WHAT MAKES A GOOD PHOTOGRAPH? OR A BAD ONE?
For some time, but particularly since starting this course, I have worried about the fact that a lot of what the cognoscenti consider to be exemplary and innovative photographs I find uninteresting, lifeless and/or unattractive no matter how long I look at them or how much I try to discover the photographer’s motivation and intentions. Indeed many such photographs feature in major exhibitions, achieve top awards and are avidly collected. By unattractive, I do not mean that they repulse me – indeed I am often drawn to images that shock and disquiet. I mean that they do not inspire me artistically or emotionally and they do not engage me. I also find them disturbing, again, not because they are in any way distasteful, but because looking at such images leaves me feeling disconnected from them, the photographer and myself. Indeed, I feel alienated from the whole photographic movement which they represent, and experience a range of negative emotions.
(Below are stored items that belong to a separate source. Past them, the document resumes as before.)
(* more fuel than MAX_SOLVER_ITERATIONS changes nothing *)
Lemma solveLoop_fuel (fuel : nat) :
  forall (extra : nat) (loop : Z) (max_error : F32) (s : Solver.t),
    loop + Z.of_nat fuel = MAX_SOLVER_ITERATIONS ->
    solveLoop (fuel + extra) loop max_error s = solveLoop fuel loop max_error s.
Proof.
  unfold MAX_SOLVER_ITERATIONS.
  induction fuel as [|fuel IH]; intros extra loop max_error s Hfuel; simpl.
  - destruct extra as [|extra]; [reflexivity|]. simpl.
    replace (loop <? MIN_SOLVER_ITERATIONS) with false
      by (symmetry; apply Z.ltb_ge; unfold MIN_SOLVER_ITERATIONS; lia).
    replace (loop <? MAX_SOLVER_ITERATIONS) with false
      by (symmetry; apply Z.ltb_ge; unfold MAX_SOLVER_ITERATIONS; lia).
    reflexivity.
  - destruct ((loop <? MIN_SOLVER_ITERATIONS)
              || (loop <? MAX_SOLVER_ITERATIONS)
                 && F32.gtb max_error (mAcceptableError s)); [|reflexivity].
    destruct (solveOnce s) as [[s1 e1]|]; [|reflexivity].
    rewrite IH by lia. reflexivity.
Qed.

(** X19: the loop of solve makes at most 16 passes (more fuel changes
    nothing); when it returns, at least 4 passes were made, fewer than 16 only
    if the last measured error is not above the acceptable error, no pass
    from the fourth on that was followed by another had an error within the
    acceptable one, and the value returned and stored in mLastError is the
    error measured after the last pass. *)
Theorem solve_iterations_bounded (s : Solver.t) :
  let n := (solveIterations s).1 in
  (n <= 16)%nat
  /\ (forall extra : nat,
        solveLoop (16 + extra) 0 F32_MAX s = solveLoop 16 0 F32_MAX s)
  /\ forall s' err, (solveIterations s).2 = Some (s', err) ->
       (4 <= n)%nat
       /\ ((n < 16)%nat ->
             F32.gtb err (mAcceptableError s) = false
             /\ (F32.is_nan (mAcceptableError s) = false ->
                   F32.leb err (mAcceptableError s) = true))
       /\ (forall (m : nat) sm em,
             (4 <= m < n)%nat -> passes m s F32_MAX = Some (sm, em) ->
             F32.gtb em (mAcceptableError s) = true)
       /\ mLastError s' = err
       /\ exists s1, passes n s F32_MAX = Some (s1, err) /\ s' = set_mLastError err s1.
Proof.
  unfold solveIterations. change (Z.to_nat MAX_SOLVER_ITERATIONS) with 16%nat.
  cbv zeta. cbn [fst snd].
  destruct (solveLoop_spec 16 0 F32_MAX s) as [Hn Hr]; [lia|reflexivity|].
  split; [exact Hn|].
  split; [intros extra; apply (solveLoop_fuel 16); reflexivity|].
  intros s' err Hres.
  destruct ((solveLoop 16 0 F32_MAX s).2) as [[s1 e1]|] eqn:H2; [|discriminate].
  injection Hres as <- <-.
  destruct (Hr s1 e1 eq_refl) as (Hp & Hge & Hlt & Hcont).
  unfold MIN_SOLVER_ITERATIONS, MAX_SOLVER_ITERATIONS in *.
  split; [lia|]. split.
  { intros Hn16. assert (Hgt : F32.gtb e1 (mAcceptableError s) = false) by (apply Hlt; lia).
    split; [exact Hgt|]. intros Hacc. apply not_gtb_leb; [|exact Hacc|exact Hgt].
    eapply passes_not_nan; [|exact Hp]. lia. }
  split. { intros m sm em Hm Hpm. eapply Hcont; [| |exact Hpm]; lia. }
  split; [reflexivity|]. exists s1. split; [exact Hp|reflexivity].
Qed.
End C3.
I have wrestled with this as those who have read my Blog will know but have felt that any rational explanation is as hard to grasp as an eel fresh from the mud. However, since my exploration of the work of photographers that I admire has led me to finding a piece titled ‘Philosophy’ on the website of Pal Hermansen, the Norwegian photographer, I have found some crumbs of comfort and understanding as well as inspiration. Here is the piece copied from his website. I will explore some of what I have got from it below.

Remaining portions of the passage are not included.